What to produce:
Filter these entries so that only lines with the word "Hascii" remain.

Data provided:

Lemma collapseFrom_ascii s : forall run,
  asciiOnly s = true -> asciiOnly (collapseFrom run s) = true.
Proof.
  induction s as [|c rest IH]; intros run H; [reflexivity|].
  cbn [asciiOnly] in H. apply andb_true_iff in H. destruct H as [Hc Hrest].
  cbn [collapseFrom]. destruct (Ascii.eqb c newline); [destruct (run <? 2)%nat|];
    cbn [asciiOnly]; rewrite ?Hc; cbn [andb]; apply IH; exact Hrest.
Qed.

Lemma longRun_threeLineFeeds a b : longRun (a +:+ threeLineFeeds +:+ b) = true.
Proof.
  induction a as [|c a IH].
  - rewrite app_nil. unfold threeLineFeeds. rewrite !app_cons, app_nil. reflexivity.
  - rewrite app_cons. cbn [longRun]. rewrite IH. apply orb_true_r.
Qed.

Lemma longRun_found s :
  longRun s = true -> exists a b, s = a +:+ threeLineFeeds +:+ b.
Proof.
  induction s as [|c rest IH]; [discriminate|].
  cbn [longRun]. intros H. apply orb_true_iff in H. destruct H as [H|H].
  - apply Nat.leb_le in H. cbn [leadingLineFeeds] in H.
    destruct (Ascii.eqb c newline) eqn:Ec; [|lia]. apply Ascii.eqb_eq in Ec. subst c.
    destruct rest as [|c1 rest]; [cbn in H; lia|]. cbn [leadingLineFeeds] in H.
    destruct (Ascii.eqb c1 newline) eqn:Ec1; [|lia]. apply Ascii.eqb_eq in Ec1. subst c1.
    destruct rest as [|c2 rest]; [cbn in H; lia|]. cbn [leadingLineFeeds] in H.
    destruct (Ascii.eqb c2 newline) eqn:Ec2; [|lia]. apply Ascii.eqb_eq in Ec2. subst c2.
    exists "", rest. reflexivity.
  - destruct (IH H) as (a & b & ->). exists (String c a), b. reflexivity.
Qed.

End Collapsing.

Section Trimming.

Lemma trimStart_suffix s : exists a, s = a +:+ trimStart s /\ visible a = "".
Proof.
  induction s as [|c rest IH]; [exists ""; split; reflexivity|].
  cbn [trimStart]. destruct (isWhiteSpace c) eqn:Ec.
  - destruct IH as (a & E & Ha). exists (String c a). rewrite app_cons, <- E.
    split; [reflexivity|]. rewrite visible_cons, Ec. exact Ha.
  - exists "". split; reflexivity.
Qed.

Lemma trimEnd_prefix s : exists b, s = trimEnd s +:+ b /\ visible b = "".
Proof.
  induction s as [|c rest IH]; [exists ""; split; reflexivity|].
  destruct IH as (b & E & Hb). cbn [trimEnd].
  destruct (trimEnd rest) as [|d t] eqn:Et.
  - rewrite app_nil in E. subst b. destruct (isWhiteSpace c) eqn:Ec.
    + exists (String c rest). split; [reflexivity|]. rewrite visible_cons, Ec. exact Hb.
    + exists rest. split; [reflexivity | exact Hb].
  - exists b. rewrite app_cons, <- E. split; [reflexivity | exact Hb].
Qed.

Lemma visible_app a b : visible (a +:+ b) = visible a +:+ visible b.
Proof.
  induction a as [|c a IH]; [reflexivity|].
  rewrite app_cons, !visible_cons. destruct (isWhiteSpace c); [exact IH|].
  rewrite app_cons, IH. reflexivity.
Qed.

Lemma trim_visible s : visible (trim s) = visible s.
Proof.
  unfold trim. destruct (trimStart_suffix s) as (a & Ea & Ha).
  destruct (trimEnd_prefix (trimStart s)) as (b & Eb & Hb).
  rewrite Ea at 2. rewrite Eb at 2. rewrite !visible_app, Ha, Hb.
  rewrite app_nil, app_nil_r_s. reflexivity.
Qed.

Lemma trim_length s : String.length (trim s) <= String.length s.
Proof.
  unfold trim. destruct (trimStart_suffix s) as (a & Ea & _).
  destruct (trimEnd_prefix (trimStart s)) as (b & Eb & _).
  rewrite Ea at 2. rewrite Eb at 2. rewrite !length_append_s. lia.
Qed.

Lemma longRun_suffix a s : longRun (a +:+ s) = false -> longRun s = false.
Proof.
  induction a as [|c a IH]; [rewrite app_nil; exact id|].
  rewrite app_cons. intros H. apply IH. exact (longRun_tail _ _ H).
Qed.

Lemma leadingLineFeeds_prefix s b : leadingLineFeeds s <= leadingLineFeeds (s +:+ b).
Proof.
  induction s as [|c s IH]; [cbn; lia|].
  rewrite app_cons. cbn [leadingLineFeeds]. destruct (Ascii.eqb c newline); lia.
Qed.

Lemma longRun_prefix s b : longRun (s +:+ b) = false -> longRun s = false.
Proof.
  induction s as [|c s IH]; [reflexivity|].
  rewrite app_cons. intros H. pose proof (longRun_tail _ _ H) as Ht.
  cbn [longRun] in H |- *. apply orb_false_iff in H. destruct H as [H _].
  rewrite (IH Ht), orb_false_r. apply Nat.leb_gt. apply Nat.leb_gt in H.
  pose proof (leadingLineFeeds_prefix (String c s) b) as Hp. rewrite app_cons in Hp. lia.
Qed.

Lemma trim_longRun s : longRun s = false -> longRun (trim s) = false.
Proof.
  intros H. unfold trim. destruct (trimStart_suffix s) as (a & Ea & _).
  destruct (trimEnd_prefix (trimStart s)) as (b & Eb & _).
  rewrite Ea in H. apply longRun_suffix in H. rewrite Eb in H.
  exact (longRun_prefix _ _ H).
Qed.

Lemma trimEnd_idempotent s : trimEnd (trimEnd s) = trimEnd s.
Proof.
  induction s as [|c rest IH]; [reflexivity|].
  cbn [trimEnd]. destruct (trimEnd rest) as [|d t] eqn:Et.
  - destruct (isWhiteSpace c) eqn:Ec; [reflexivity|]. cbn [trimEnd]. rewrite Ec. reflexivity.
  - change (trimEnd (String c (String d t))) with
      (match trimEnd (String d t) with
       | EmptyString => if isWhiteSpace c then EmptyString else String c EmptyString
       | String a s0 => String c (String a s0)
       end).
    rewrite IH. reflexivity.
Qed.

Lemma trimEnd_head c rest :
  isWhiteSpace c = false -> exists t, trimEnd (String c rest) = String c t.
Proof.
  intros Hc. cbn [trimEnd]. destruct (trimEnd rest) as [|d t].
  - rewrite Hc. exists "". reflexivity.
  - exists (String d t). reflexivity.
Qed.

Lemma trimStart_head s :
  trimStart s = "" \/ exists c rest, trimStart s = String c rest /\ isWhiteSpace c = false.
Proof.
  induction s as [|c rest IH]; [left; reflexivity|].
  cbn [trimStart]. destruct (isWhiteSpace c) eqn:Ec; [exact IH|].
  right. exists c, rest. split; [reflexivity | exact Ec].
Qed.

Lemma trim_idempotent s : trim (trim s) = trim s.
Proof.
  unfold trim. destruct (trimStart_head s) as [E | (c & rest & E & Hc)]; rewrite E.
  - reflexivity.
  - destruct (trimEnd_head c rest Hc) as (t & Et). rewrite Et.
    cbn [trimStart]. rewrite Hc, <- Et. apply trimEnd_idempotent.
Qed.

Lemma asciiOnly_app a b : asciiOnly (a +:+ b) = asciiOnly a && asciiOnly b.
Proof.
  induction a as [|c a IH]; [reflexivity|].
  rewrite app_cons. cbn [asciiOnly]. rewrite IH. apply andb_assoc.
Qed.

Lemma trim_ascii s : asciiOnly s = true -> asciiOnly (trim s) = true.
Proof.
  unfold trim. destruct (trimStart_suffix s) as (a & Ea & _).
  destruct (trimEnd_prefix (trimStart s)) as (b & Eb & _).
  intros H. rewrite Ea, Eb, !asciiOnly_app in H.
  apply andb_true_iff in H. destruct H as [_ H].
  apply andb_true_iff in H. exact (proj1 H).
Qed.

Lemma trimEnd_last s : forall front c,
  trimEnd s = front +:+ String c "" -> isWhiteSpace c = false.
Proof.
  induction s as [|a rest IH]; intros front c E.
  - destruct front; discriminate E.
  - cbn [trimEnd] in E. destruct (trimEnd rest) as [|d t] eqn:Et.
    + destruct (isWhiteSpace a) eqn:Ea; [destruct front; discriminate E|].
      destruct front as [|x front]; [injection E as <-; exact Ea|].
      rewrite app_cons in E. injection E as _ E. destruct front; discriminate E.
    + destruct front as [|x front]; [rewrite app_nil in E; discriminate E|].
      rewrite app_cons in E. injection E as _ E. exact (IH front c E).
Qed.

Lemma trim_ends s : noBlankEnds (trim s).
Proof.
  unfold trim. split.
  - intros c rest E. apply blank_In. rewrite <- isWhiteSpace_blank.
    destruct (trimStart_head s) as [E0 | (c0 & r0 & E0 & Hc0)]; rewrite E0 in E.
    + discriminate E.
    + destruct (trimEnd_head c0 r0 Hc0) as (t & Et). rewrite Et in E.
      injection E as <- _. exact Hc0.
  - intros front c E. apply blank_In. rewrite <- isWhiteSpace_blank.
    exact (trimEnd_last _ front c E).
Qed.

Lemma trimEnd_fixed s :
  (forall front c, s = front +:+ String c "" -> isWhiteSpace c = false) ->
  trimEnd s = s.
Proof.
  induction s as [|a rest IH]; intros H; [reflexivity|].
  cbn [trimEnd]. destruct rest as [|b r].
  - cbn [trimEnd]. rewrite (H "" a eq_refl). reflexivity.
  - rewrite IH; [reflexivity|].
    intros front c E. apply (H (String a front) c). rewrite app_cons, <- E. reflexivity.
Qed.

Lemma trim_fixed s : noBlankEnds s -> trim s = s.
Proof.
  intros [Hfirst Hlast]. unfold trim.
  assert (Es : trimStart s = s).
  { destruct s as [|c rest]; [reflexivity|]. cbn [trimStart].
    rewrite isWhiteSpace_blank, (proj2 (blank_In c) (Hfirst c rest eq_refl)). reflexivity. }
  rewrite Es. apply trimEnd_fixed. intros front c E.
  rewrite isWhiteSpace_blank. apply blank_In. exact (Hlast front c E).
Qed.

End Trimming.

(** X16. [markdownFromText] on ASCII text.  The result is ASCII text with
    no run of three or more line feeds, and neither its first nor its last
    character is white space; the characters that are not white space are
    those of the argument, in order; the result is never longer than the
    argument; applying the function again changes nothing; and the function
    returns its argument unchanged exactly when the argument has no such run
    and no white space at either end. *)
Theorem X16_markdownFromText (text : string) :
  asciiOnly text = true ->
  asciiOnly (markdownFromText text) = true /\
  (forall a b, markdownFromText text <> a +:+ threeLineFeeds +:+ b) /\
  noBlankEnds (markdownFromText text) /\
  visible (markdownFromText text) = visible text /\
  String.length (markdownFromText text) <= String.length text /\
  markdownFromText (markdownFromText text) = markdownFromText text /\
  (markdownFromText text = text <->
     (forall a b, text <> a +:+ threeLineFeeds +:+ b) /\ noBlankEnds text).
Proof.
  intros Hascii.
  assert (Hrun : longRun (markdownFromText text) = false).
  { apply trim_longRun. apply collapseFrom_runs. }
  assert (Hno : forall a b, markdownFromText text <> a +:+ threeLineFeeds +:+ b).
  { intros a b E. rewrite E, longRun_threeLineFeeds in Hrun. discriminate. }
  assert (Hfix : forall t, longRun t = false -> noBlankEnds t -> markdownFromText t = t).
  { intros t Ht Hends. unfold markdownFromText.
    rewrite (collapseFrom_fixed t 0 Ht); [exact (trim_fixed t Hends)|].
    pose proof (longRun_leading _ Ht). lia. }
  assert (Hends : noBlankEnds (markdownFromText text)) by apply trim_ends.
  split; [apply trim_ascii, collapseFrom_ascii; exact Hascii|].
  split; [exact Hno|]. split; [exact Hends|]. split; [|split; [|split]].
  - unfold markdownFromText. rewrite trim_visible. apply collapseFrom_visible.
  - unfold markdownFromText. pose proof (trim_length (collapseFrom 0 text)).
    pose proof (collapseFrom_length text 0). lia.
  - apply Hfix; assumption.
  - split.
    + intros E. rewrite <- E. split; assumption.
    + intros [Hn He]. apply Hfix; [|exact He].
      destruct (longRun text) eqn:El; [|reflexivity].
      destruct (longRun_found _ El) as (a & b & E). destruct (Hn a b E).
Qed.
(** * cloudflare-workers-unfurl: a shallow embedding of [src/unfurl.js]

    The development follows the source file top to bottom:
    - the JavaScript values and string primitives the code relies on;
    - the three HTMLRewriter handlers [TextExtractor], [MetaExtractor]
      and [IconExtractor] as records with their methods;
    - [unfurl], split at the places where the source itself is split
      (the parameter check, the [try] block, the selection of the four
      fields), with the network and the platform's [URL] class taken as
      parameters;
    - [handleUnfurlRequest] and the [Response] objects it builds.

    Strings are [String.string]; every string primitive used by the code
    ([startsWith] with an ASCII needle, [+=], [===]) behaves the same on
    the UTF-8 bytes as on JavaScript's UTF-16 code units. *)

From Stdlib Require Import String Ascii Bool List.
From stdpp Require Import base option gmap strings.

Local Open Scope string_scope.

(** ** JavaScript values and primitives *)

(** The values a caller can hand to [unfurl].  Only [typeof] and, for
    strings, the contents are ever inspected. *)
Inductive JSValue : Type :=
  | JSUndefined
  | JSNull
  | JSBoolean (b : bool)
  | JSNumber (n : Z)
  | JSString (s : string)
  | JSObject (fields : list (string * string)).

Inductive JSType : Type :=
  | TUndefined | TObject | TBoolean | TNumber | TString.

Definition typeof (v : JSValue) : JSType :=
  match v with
  | JSUndefined => TUndefined
  | JSNull => TObject
  | JSBoolean _ => TBoolean
  | JSNumber _ => TNumber
  | JSString _ => TString
  | JSObject _ => TObject
  end.

Definition is_string (v : JSValue) : bool :=
  match typeof v with TString => true | _ => false end.

(** [s.startsWith(needle)] *)
Definition startsWith (s needle : string) : bool := String.prefix needle s.

(** Truthiness of a [string | null | undefined] value: [null],
    [undefined] and the empty string are falsy. *)
Definition truthy (v : option string) : bool :=
  match v with
  | Some (String _ _) => true
  | _ => false
  end.

(** [a ?? b] on [string | null | undefined]; [None] stands for both
    nullish values. *)
Definition nullish {A : Type} (a b : option A) : option A :=
  match a with
  | Some x => Some x
  | None => b
  end.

Answer space:
  intros Hascii.
  split; [apply trim_ascii, collapseFrom_ascii; exact Hascii|].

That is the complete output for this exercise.